A: The material on the widespread acceptance of homosexuality in Chinese and Japanese culture, which had been obscured because in the 19th and 20th centuries those countries became much more homophobic. Also, Islam theoretically allows for the death penalty for homosexuality, but the love and appreciation of young males was prevalent in poetry. The pretense was that those relationships were platonic, but the feelings were acceptable, whereas to write a love poem to a boy in 11th-century England would have been unthinkable. There's since been a return to the seventh century, when sodomites were executed by having a wall pushed over on them. The Taliban reinstituted that practice, using bulldozers to push over the walls.
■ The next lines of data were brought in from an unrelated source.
(* ===== verification/DbRead.v ===== *)
(** Reading from the database: lookups, iterators, snapshots and properties of
    [db/db_impl.cc].

    An iterator over a memtable is over the list as it is when the iterator is
    made; what is inserted later has larger sequence numbers. The files of a
    version stay as they are while it is referenced, so that an iterator over
    them is one in the state of the environment in which it is made. *)
From stdpp Require Import gmap.
From S2P Require Import Prelude Coding Status Comparator Logging Env DbFormat Random Arena Iterator TwoLevelIterator MemTable Merger DbIter VersionEdit Version VersionSet Snapshot Builder DbState.

Section Read.
Context {W : Type} {E : Env W} {D : DbEnv W} {T : TableCache W} {A : BlockAllocator} {C : Comparator}.
Context (others : DB ()).

(** The state of the environment. *)
Definition world : DB W := λ s, Some (s.2, s).

Definition ref_version (p : nat) : DB () := modify (λ d, with_versions (VersionSet.Ref (versions_ d) p) d).
Definition unref_version (p : nat) : DB () := modify (λ d, with_versions (VersionSet.Unref (versions_ d) p) d).

(** The references that a reader has. *)
Definition take_refs (mem : nat) (imm : option nat) (p : nat) : DB () :=
  _ ← mem_Ref mem; _ ← when_some imm mem_Ref; ref_version p.
Definition drop_refs (mem : nat) (imm : option nat) (p : nat) : DB () :=
  _ ← mem_Unref mem; _ ← when_some imm mem_Unref; unref_version p.

(** The sequence number a read is done at. *)
Definition read_sequence (options : ReadOptions) (d : DBImpl) : option Z :=
  match read_snapshot options with
  | Some s => snapshot_number s (snapshots_ d)
  | None => Some (last_sequence_ (versions_ d))
  end.

(** ** Lookups *)

Definition memtable (a : nat) : DB MemTable := m ← gets (λ d, tables (mems d) !! a); lift m.

(** What is done without the mutex: the memtables, then the files. *)
Definition read_files (options : ReadOptions) (p : nat) (lkey : LookupKey) (value : bytes) :
    DB (Status * bytes * option GetStats) :=
  v ← gets (λ d, find_version (versions_ d) p);
  v ← lift v;
  w ← world;
  '(s, value, stats) ← lift (Version.Get (user_comparator := C) (cache_Get w options) v lkey value);
  mret (s, value, Some stats).

Definition read_imm (options : ReadOptions) (imm : option nat) (p : nat) (lkey : LookupKey) (value : bytes) :
    DB (Status * bytes * option GetStats) :=
  match imm with
  | Some a =>
      m ← memtable a;
      '(found, value, s) ← lift (MemTable.Get (C := C) m lkey value Status_OK);
      if (found : bool) then mret (s, value, None) else read_files options p lkey value
  | None => read_files options p lkey value
  end.

Definition read (options : ReadOptions) (mem : nat) (imm : option nat) (p : nat) (lkey : LookupKey) (value : bytes) :
    DB (Status * bytes * option GetStats) :=
  m ← memtable mem;
  '(found, value, s) ← lift (MemTable.Get (C := C) m lkey value Status_OK);
  if (found : bool) then mret (s, value, None) else read_imm options imm p lkey value.

(** The file [number] of a level is one object in all versions. *)
Definition set_allowed (level : nat) (n allowed : Z) (v : Version) : Version :=
  {| files_ := alter (fmap (λ f, if decide (number f = n) then
                                   {| refs := refs f; allowed_seeks := allowed; number := number f; file_size := file_size f;
                                      smallest := smallest f; largest := largest f |}
                                 else f)) level (files_ v);
     file_to_compact_ := file_to_compact_ v; compaction_level_ := compaction_level_ v; compaction_score_ := compaction_score_ v |}.

Definition charge_versions (level : nat) (n allowed : Z) (vs : VersionSet) : VersionSet :=
  set_versions vs
    ((λ v, {| address := address v; refs_ := VersionSet.refs_ v; version := set_allowed level n allowed (version v) |}) <$>
      VersionSet.versions_ vs)
    (current_ vs) (next_address vs).

(** [version->UpdateStats(stats)] *)
Definition update_stats (p : nat) (stats : GetStats) : DB bool :=
  match stats with
  | None => mret false
  | Some (f, level) =>
      v ← gets (λ d, find_version (versions_ d) p);
      v ← lift v;
      f' ← lift (snd <$> list_find (λ g, number g = number f) (level_files v level));
      let '(allowed, v, result) := UpdateStats (allowed_seeks f') v stats in
      _ ← modify (λ d, with_versions (charge_versions level (number f) allowed (update_version p (λ _, v) (versions_ d))) d);
      mret result
  end.

Definition schedule_if (b : bool) : DB () := if b then MaybeScheduleCompaction else mret ().

Definition db_Get (options : ReadOptions) (key value : bytes) : DB (Status * bytes) :=
  d ← gets id;
  snapshot ← lift (read_sequence options d);
  let mem := mem_ (mems d) in
  let imm := imm_ (mems d) in
  p ← lift (current_ (versions_ d));
  _ ← take_refs mem imm p;
  '(s, value, stats) ← unlocked others (read options mem imm p (mkLookupKey key snapshot) value);
  update ← (match stats with Some stats => update_stats p stats | None => mret false end);
  _ ← schedule_if update;
  _ ← drop_refs mem imm p;
  mret (s, value).

(** ** Iterators *)

(** [fuel] bounds the number of files in a level. *)
Context (fuel : nat).

Abbreviation Tables := (TableIterator + ConcatIterator (I := TableIterator))%type.

Definition tables_Iterator (options : ReadOptions) (w : W) : Iterator Tables :=
  sum_Iterator (IJ := ConcatIterator_Iterator (user_comparator := C) (cache_NewIterator w options) fuel).

Abbreviation Child := (MemTableIterator + Tables)%type.

Definition Child_Iterator (options : ReadOptions) (w : W) : Iterator Child := sum_Iterator (IJ := tables_Iterator options w).

Definition InternalIterator : Type := EmptyIterator + Child + MergingIterator Child.

(** What [CleanupIteratorState] releases. *)
Record IterState := { is_version : nat; is_mem : nat; is_imm : option nat }.

Definition CleanupIteratorState (state : IterState) : DB () :=
  drop_refs (is_mem state) (is_imm state) (is_version state).

Definition memtable_iterator (a : nat) : DB Child := m ← memtable a; mret (inl (NewIterator m)).

(** The iterator, what to release, the last sequence number and a seed. *)
Definition NewInternalIterator (options : ReadOptions) : DB (InternalIterator * IterState * Z * Z) :=
  d ← gets id;
  let mem := mem_ (mems d) in
  let imm := imm_ (mems d) in
  it ← memtable_iterator mem;
  _ ← mem_Ref mem;
  list ← (match imm with
          | Some a => it' ← memtable_iterator a; _ ← mem_Ref a; mret [it; it']
          | None => mret [it]
          end);
  p ← lift (current_ (versions_ d));
  v ← lift (current (versions_ d));
  w ← world;
  files ← lift (AddIterators (user_comparator := C) (cache_NewIterator w options) v []);
  internal_iter ← lift (NewMergingIterator (II := Child_Iterator options w) (list ++ (inr <$> files)));
  _ ← ref_version p;
  _ ← modify (λ d, with_seed (u32 (seed_ d + 1)) d);
  seed ← gets seed_;
  mret (internal_iter, {| is_version := p; is_mem := mem; is_imm := imm |}, last_sequence_ (versions_ d), seed).

Definition TEST_NewInternalIterator : DB (InternalIterator * IterState) :=
  '(it, state, _, _) ← NewInternalIterator default_ReadOptions; mret (it, state).

(** A snapshot that is read at is live, also later. *)
Definition db_NewIterator (options : ReadOptions) : DB (DBIter InternalIterator * IterState) :=
  '(iter, state, latest_snapshot, seed) ← NewInternalIterator options;
  snapshot ← (match read_snapshot options with
              | Some s => n ← gets (λ d, snapshot_number s (snapshots_ d)); lift n
              | None => mret latest_snapshot
              end);
  mret (NewDBIterator iter snapshot seed, state).

Definition db_RecordReadSample (key : bytes) : DB () :=
  d ← gets id;
  p ← lift (current_ (versions_ d));
  v ← lift (current (versions_ d));
  update ← update_stats p (sampled_file (user_comparator := C) v key);
  schedule_if update.

(** ** Snapshots *)

Definition GetSnapshot : DB nat :=
  d ← gets id;
  '(s, l) ← lift (Snapshot.New (last_sequence_ (versions_ d)) (snapshots_ d));
  _ ← modify (with_snapshots l);
  mret s.

Definition ReleaseSnapshot (s : nat) : DB () :=
  d ← gets id;
  l ← lift (Snapshot.Delete s (snapshots_ d));
  modify (with_snapshots l).

(** ** Properties *)

(** ["%*d"] for a string of digits. *)
Definition pad (n : nat) (s : bytes) : bytes := replicate (n - length s) (b8 32) ++ s.

(** ["%d"] of an [int] *)
Definition format_d (n : Z) : bytes := if decide (n < 0) then str "-" ++ dec (- n) else dec n.

(** ["%.0f"] of [num / den]: to the nearest integer, a tie to the even one. The
    numerators are below 2^53, for which the rounding of the quotient to a
    [double] does not change the result. *)
Definition round_even (num den : Z) : Z :=
  let q := num / den in
  let r := 2 * (num mod den) in
  if decide (r < den) then q else if decide (den < r) then q + 1 else if Z.even q then q else q + 1.

Definition format_f0 (num den : Z) : bytes :=
  if decide (num < 0) then str "-" ++ dec (round_even (- num) den) else dec (round_even num den).

Definition stats_row (v : Version) (level : nat) (st : CompactionStats) : bytes :=
  let files := NumLevelFiles v level in
  if bool_decide (0 < micros st) || bool_decide (0 < files) then
    snprintf 200 (pad 3 (format_d (Z.of_nat level)) ++ str " " ++ pad 8 (format_d files) ++ str " " ++
      pad 8 (format_f0 (NumLevelBytes v level) 1048576) ++ str " " ++ pad 9 (format_f0 (micros st) 1000000) ++ str " " ++
      pad 8 (format_f0 (bytes_read st) 1048576) ++ str " " ++ pad 9 (format_f0 (bytes_written st) 1048576) ++ [b8 10])
  else [].

Definition stats_header : bytes :=
  str "                               Compactions" ++ [b8 10] ++
  str "Level  Files Size(MB) Time(sec) Read(MB) Write(MB)" ++ [b8 10] ++
  str "--------------------------------------------------" ++ [b8 10].

Definition drop_prefix (prefix in_ : bytes) : bytes := zdrop (zlen prefix) in_.

Definition GetProperty (property : bytes) : DB (bool * bytes) :=
  d ← gets id;
  v ← lift (current (versions_ d));
  let prefix := str "leveldb." in
  let in_ := drop_prefix prefix property in
  let files_prefix := str "num-files-at-level" in
  mret
    (if negb (Slice_starts_with property prefix) then (false, [])
     else if Slice_starts_with in_ files_prefix then
       match ConsumeDecimalNumber (drop_prefix files_prefix in_) with
       | (true, Some level, []) =>
           if decide (kNumLevels ≤ level) then (false, [])
           else (true, snprintf 100 (format_d (NumLevelFiles v (Z.to_nat level))))
       | _ => (false, [])
       end
     else if Slice_eq in_ (str "stats") then
       (true, snprintf 200 stats_header ++ mjoin (imap (stats_row v) (stats_ (background d))))
     else if Slice_eq in_ (str "sstables") then (true, Version_DebugString v)
     else (false, [])).

Definition TEST_MaxNextLevelOverlappingBytes : DB Z :=
  d ← gets id;
  v ← lift (current (versions_ d));
  lift (MaxNextLevelOverlappingBytes (user_comparator := C) v).

Definition approximate_size (w : W) (v : Version) (range : bytes * bytes) : option Z :=
  let k1 := InternalKey range.1 kMaxSequenceNumber kValueTypeForSeek in
  let k2 := InternalKey range.2 kMaxSequenceNumber kValueTypeForSeek in
  start ← ApproximateOffsetOf (user_comparator := C) (cache_ApproximateOffsetOf w) v k1;
  limit ← ApproximateOffsetOf (user_comparator := C) (cache_ApproximateOffsetOf w) v k2;
  Some (if decide (start ≤ limit) then limit - start else 0).

Definition GetApproximateSizes (ranges : list (bytes * bytes)) : DB (list Z) :=
  d ← gets id;
  p ← lift (current_ (versions_ d));
  _ ← ref_version p;
  sizes ← unlocked others (v ← gets (λ d, find_version (versions_ d) p); v ← lift v; w ← world;
                           lift (mapM (approximate_size w v) ranges));
  _ ← unref_version p;
  mret sizes.
End Read.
Medieval jurisprudence meets modern technology.

Q: Attitudes about homosexuality in East and West seem to have flipped now. Why?

A: The West exported homophobia to the Third World and now is having to face the consequences of that. The Third World Anglican congregations objected most strongly to the ordination of homosexual bishops. China became much more anti-gay under Marxist influences: The Marxist line was that homosexuality was counterrevolutionary, a product of capitalism that would disappear when economic conditions changed. My partner is a Cuban who lived there when Castro came to power and saw many gay men taken away to concentration camps. In Japan it was simply the absorption of Western and European attitudes.

Q: Conservatives claim that acceptance of homosexuality undermines heterosexual families. Did you find any evidence for that?

A: The striking example there would be China. Very few civilizations have put such emphasis on the family, even instituting ancestor worship. But this extreme emphasis didn't lead to or require the kind of homophobia we saw in Europe.